Stars align with breast cancer stories in `Five'
LOS ANGELES (AP) -- The assignment was a daunting one: Make a TV special that presents five short dramas about breast cancer and isn't a total downer.
Jennifer Aniston couldn't resist the challenge.
The 42-year-old actress had already decided to devote a year to producing and directing when she learned about "Five." Just over a year later, the film is set to premiere Monday on Lifetime, and Aniston is pinching herself over the whole thing.
"It was a very nerve-wracking thing to think OK, we're going to tell five short stories about breast cancer that are poignant, that are informative, that are moving and that are funny somehow," she said.
"Five" stars Patricia Clarkson, Rosario Dawson, Tony Shalhoub, Jeffrey Tambor and Jeanne Tripplehorn, among others, and features an equally all-star roster of directors that includes Aniston, Demi Moore and Alicia Keys in her directorial debut.
Aniston said she was "way more involved in this than any other thing I had my name on" and is beyond delighted with the results.
"I'm proud of it. I'm honored that we were able to be such a part of it and I just can't wait for people to see it," she said. "Making a film that's special is wonderful, but when it's actually dealing with a cause and dealing with something that attention needs to be paid to, that's just something that fills you in such a way that it's indescribable."
After signing on as executive producers, the first order of business for Aniston and her production partner was to come up with the various stories and a format for telling them. Aniston called up "Friends" co-creator Marta Kauffman, who conceived of a story arc comprising five short films, each focusing on one woman facing a breast cancer diagnosis.
"I call it a film in five films," Kauffman said. "I wanted them deeply interconnected and to feel like it was all one."
The result is five standalone fictional films with recurring characters, settings and themes. The multi-story format is ideal for exploring the impact breast cancer has on women, their families and their relationships, Kauffman said, because there are so many stories to tell.
"You can't tell one story and have it reach as many women, and on the other hand, you don't want too many because, in many ways, there is a universality to the experience," she said. "We took different aspects of the experience — what it does to your sexuality, how feeling like you're going to die helps you live, how it can heal a family — because the bottom line is it's an experience that women go through, and there needs to be something that holds it together... And it's always fun to think of a new way to tell stories."

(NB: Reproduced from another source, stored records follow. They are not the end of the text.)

(** The rows asked about that were answered for. *)
Lemma asked_rows c contact agent agentID uid rows tr keep : runs (askAgentRows c contact agent agentID uid rows) tr keep ->
  forall m, m ∈ rows -> idCounts rows (hr_ID m) = 1%nat -> hr_ID m ∈ default ∅ keep -> may_read contact agent agentID uid tr m.
Proof.
  unfold askAgentRows. destruct (negb _); [intros Hr; run_ret Hr; by intros m _ _ ?%elem_of_empty|].
  set (asked := take maxMatchRows _). destruct (bool_decide (asked = [])) eqn:En; [intros Hr; run_ret Hr; by intros m _ _ ?%elem_of_empty|].
  intros Hr m Hm Hc Hk. cbn in Hr. run_ask Hr got tr'. run_ret Hr. destruct got as [got|]; [|by apply elem_of_empty in Hk]. cbn in Hk.
  apply elem_of_list_to_set, list_elem_of_In, List.filter_In in Hk as [Hin Hg]. guards. apply list_elem_of_In, list_elem_of_fmap in Hin as (a & Ea & Ha).
  assert (Hof : forall a, a ∈ asked -> am_ID a = hr_ID m -> a ∈ ask_row rows agentID uid m).
  { intros b Hb Eb. apply elem_of_take in Hb as (i & Hi & _). apply list_elem_of_lookup_2, list_elem_of_bind in Hi as (m' & Hq & Hm').
    destruct (ask_row_spec _ _ _ _ _ Hq) as (_ & _ & _ & _ & t & ->). assert (m = m') as <- by (by eapply only_row). done. }
  destruct (ask_row_spec _ _ _ _ _ (Hof a Ha (eq_sym Ea))) as (_ & Hs & Ht & Hmsg & t & ->).
  eapply (answered_for _ _ _ _ _ _ asked got t); [by apply list_elem_of_singleton|done|done| |done..].
  intros b Hb Eb. by destruct (ask_row_spec _ _ _ _ _ (Hof b Hb Eb)) as (_ & _ & _ & _ & t' & ->).
Qed.

Lemma contactShown_spec rows keep uid agentID id : contactShown rows keep uid agentID id = true ->
  exists m, m ∈ rows /\ hr_ID m = id /\ idCounts rows (hr_ID m) = 1%nat /\ (agentRow m uid agentID = false \/ hr_ID m ∈ keep).
Proof.
  unfold contactShown. intros (m & Hm & Hs)%existsb_exists. exists m. apply andb_prop in Hs as [[Hi Hc]%andb_prop Hk]. apply str_eqb_eq in Hi. apply Nat.eqb_eq in Hc.
  split_and!; [by apply list_elem_of_In|done|done|]. apply orb_prop in Hk as [Hk|Hk]; guards; auto.
Qed.

(** ** The text of a row *)

Lemma obj_map_lookup ms k x : NoDup ms.*1 -> (k, x) ∈ ms -> obj_map ms !! k = Some x.
Proof.
  unfold obj_map. enough (Hgo : forall m0, NoDup ms.*1 -> (k, x) ∈ ms -> foldl (fun m kv => <[kv.1 := kv.2]> m) m0 ms !! k = Some x) by apply Hgo.
  assert (Hout : forall l m0, k ∉ l.*1 -> foldl (fun m kv => <[kv.1 := kv.2]> m) m0 l !! k = (m0 : gmap string json) !! k).
  { induction l as [|[k' y] l IH]; intros m0 Hk; [done|]. cbn in *. apply not_elem_of_cons in Hk as [Hne Hk]. rewrite IH by done. by rewrite lookup_insert_ne. }
  induction ms as [|[k' y] l IH]; intros m0 Hnd Hin; [by apply elem_of_nil in Hin|]. cbn in *. apply NoDup_cons in Hnd as [Hni Hnd].
  apply elem_of_cons in Hin as [[= -> ->]|Hin]; [|by apply IH]. rewrite Hout by done. apply lookup_insert_eq.
Qed.

Lemma take_string_last vs : forall acc s, foldl take_string acc vs = Some s -> s <> "" -> acc = Some s \/ JStr s ∈ vs.
Proof.
  induction vs as [|v vs IH]; intros acc s; [by left|]. cbn [foldl]. intros E Hs. destruct (IH _ _ E Hs) as [Ea|Hin]; [|right; by apply list_elem_of_further].
  destruct acc as [a|]; [|done]. destruct v; try done; cbn in Ea; [left; done|]. injection Ea as ->. right. apply list_elem_of_here.
Qed.

Lemma spelled_text ms s : spelled_once (JObj ms) -> string_field rowKeys "msg" ms = Some s -> s <> "" -> obj_map ms !! "msg" = Some (JStr s).
Proof.
  intros [Hnd Hsp] E Hs. unfold string_field in E. destruct (take_string_last _ _ _ E Hs) as [[= <-]|Hin]; [done|].
  unfold bound_to in Hin. apply list_elem_of_fmap in Hin as ([k x] & Ex & Hin). cbn in Ex. subst x.
  apply list_elem_of_In, List.filter_In in Hin as [Hin Hf]. cbn in Hf. apply bool_decide_eq_true in Hf. apply list_elem_of_In in Hin.
  assert (k = "msg") as ->. { apply (Hsp k); [|done]. apply list_elem_of_fmap. by exists (k, JStr s). } by apply obj_map_lookup.
Qed.

Lemma row_text v m row : decode_row v = Some m -> hr_Msg m <> "" -> pickFields v historyRowFields = Some row -> spelled_once v -> row !! "msg" = Some (JStr (hr_Msg m)).
Proof.
  unfold decode_row, pickFields. intros Ed Hm Ep Hsp. destruct v as [| | | | |ms]; try done. cbn in Ep. injection Ep as <-. cbn [members_of] in Ed.
  destruct (string_field rowKeys "id" ms), (string_field rowKeys "sender" ms), (string_field rowKeys "senderId" ms), (string_field rowKeys "type" ms),
    (string_field rowKeys "msg" ms) eqn:Et, (string_field rowKeys "createdAt" ms); try done. injection Ed as <-. cbn [hr_Msg] in *.
  apply map_lookup_filter_Some. split; [by apply spelled_text|]. cbn. set_solver.
Qed.

(** ** The answer *)

Lemma kept_rows_shown rows raws keep uid agentID contact agent tr :
  rows = (fun v => default unreadable (decode_row v)) <$> raws ->
  (forall m, m ∈ rows -> idCounts rows (hr_ID m) = 1%nat -> hr_ID m ∈ keep -> may_read contact agent agentID uid tr m) ->
  forall id, contactShown rows keep uid agentID id = true -> exists m, m ∈ rows /\ hr_ID m = id /\ idCounts rows (hr_ID m) = 1%nat /\ may_read contact agent agentID uid tr m.
Proof.
  intros -> Hk id (m & Hm & Ei & Hc & Hs)%contactShown_spec. exists m. split_and!; try done. destruct Hs as [Hs|Hs]; [by apply not_agents|by apply Hk].
Qed.

Lemma zip_fmap_elem {A B} (f : B -> A) l x : x ∈ zip (f <$> l) l -> x.1 = f x.2 /\ x.2 ∈ l.
Proof.
  induction l as [|y l IH]; cbn; [by intros ?%elem_of_nil|]. intros [->|Hx]%elem_of_cons; [split; [done|apply list_elem_of_here]|].
  destruct (IH Hx). split; [done|by apply list_elem_of_further].
Qed.

Lemma side_entries_other att shown rem lst ag k doc k' : k' <> k -> side_entries att shown rem lst ag k doc !! k' = doc !! k'.
Proof.
  intros Hne. unfold side_entries. destruct (doc !! k) as [v|]; [|done]. destruct (as_map v) as [[m|]|]; [by rewrite lookup_insert_ne|by rewrite lookup_insert_ne|by rewrite lookup_delete_ne].
Qed.
Lemma side_entries_at att shown rem lst ag k doc x : side_entries att shown rem lst ag k doc !! k = Some x ->
  x = JNull \/ exists m, x = map_json (map_imap (side_entry att shown rem lst ag) m).
Proof.
  unfold side_entries. destruct (doc !! k) as [v|] eqn:E; [|by rewrite E]. destruct (as_map v) as [[m|]|].
  - rewrite lookup_insert_eq. intros [= <-]. right. by exists m.
  - rewrite lookup_insert_eq. intros [= <-]. by left.
  - by rewrite lookup_delete_eq.
Qed.
Lemma side_entries_dom att shown rem lst ag k doc : dom (side_entries att shown rem lst ag k doc) ⊆ dom doc.
Proof.
  unfold side_entries. destruct (doc !! k) as [v|] eqn:E; [|done]. assert (k ∈ dom doc) by (by apply elem_of_dom_2 in E).
  destruct (as_map v) as [[m|]|]; rewrite ?dom_insert, ?dom_delete; set_solver.
Qed.

Section Answer.
Context (contact agent agentID uid : string) (tr : list (event reply)) (raws : list json) (keep : gset string).
Let rows := (fun v => default unreadable (decode_row v)) <$> raws.
Let shown := contactShown rows keep uid agentID.
Context (Hkeep : forall m, m ∈ rows -> idCounts rows (hr_ID m) = 1%nat -> hr_ID m ∈ keep -> may_read contact agent agentID uid tr m).

Lemma shown_row id : shown id = true -> exists m, m ∈ rows /\ hr_ID m = id /\ idCounts rows (hr_ID m) = 1%nat /\ may_read contact agent agentID uid tr m.
Proof. by apply (kept_rows_shown rows raws). Qed.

"Five" opens with Moore's short film, which tells the story of Charlotte (Ginnifer Goodwin) and her young daughter, Pearl. It is 1969, and as the extended family watches the historic moon landing on TV, little Pearl wants to know why her mother is lying alone in bed and her father is smoking nonstop on the porch.
The second film, directed by Aniston, shows Pearl (Tripplehorn) has grown up to become an oncologist. One of her patients is Mia (Clarkson), whose breast cancer diagnosis two years earlier inspired her to spend all her money, give away all her belongings and hold a mock funeral. Then she learns her disease is in remission.
"I just loved the idea of this woman being told that she has a death sentence and she finally decides to start living her life because she's been given a death sentence, and then she's given another chance," Aniston said. "The theme of it just really spoke to me, about living in the moment and just being aware, and also hope about how things can change."
Pearl is also treating Lili (Dawson), a high-powered professional reluctant to compromise her independence and let her family support her through her cancer treatment. Keys, who directed the installment, said she was drawn to Lili's story because "she was more in my age range. I understood her dynamic and I understood her being a strong woman who has to carry everything on her shoulders."
The musician said she "fell in love with the entire process of directing" and plans to do it again, citing Barbra Streisand among her inspirations.
The fourth film is about Cheyanne (Lyndsy Fonseca), a 26-year-old exotic dancer whose livelihood and marriage are threatened by her breast cancer diagnosis and resulting double mastectomy.
Veteran filmmaker Penelope Spheeris directed the piece, and she said "it was the best shooting experience, filming experience, I have ever had."
"I had never worked on a show where all the people in control were women," she said. "Everybody was doing it for the right reasons and egos weren't getting in the way."
"Monster" writer-director Patty Jenkins closes "Five" with the story of Pearl's own diagnosis.
"To sum up the whole thing and try to punctuate it is something that I always love to do," Jenkins said.
The final film shows the oncologist becoming the patient and eventually joining the survivors, which include her previous patients Mia, Lili and Cheyanne.
Aniston called the film "a beautiful study" and hopes it finds an audience beyond typical Lifetime viewers.
"I think kids should watch it, husbands, boyfriends, everybody," she said. "And what you want them to take away from it is information, hope, inspiration, having been entertained and having that moment of going, `Oh God, I've got to go get this test. Today.' What are we waiting for?"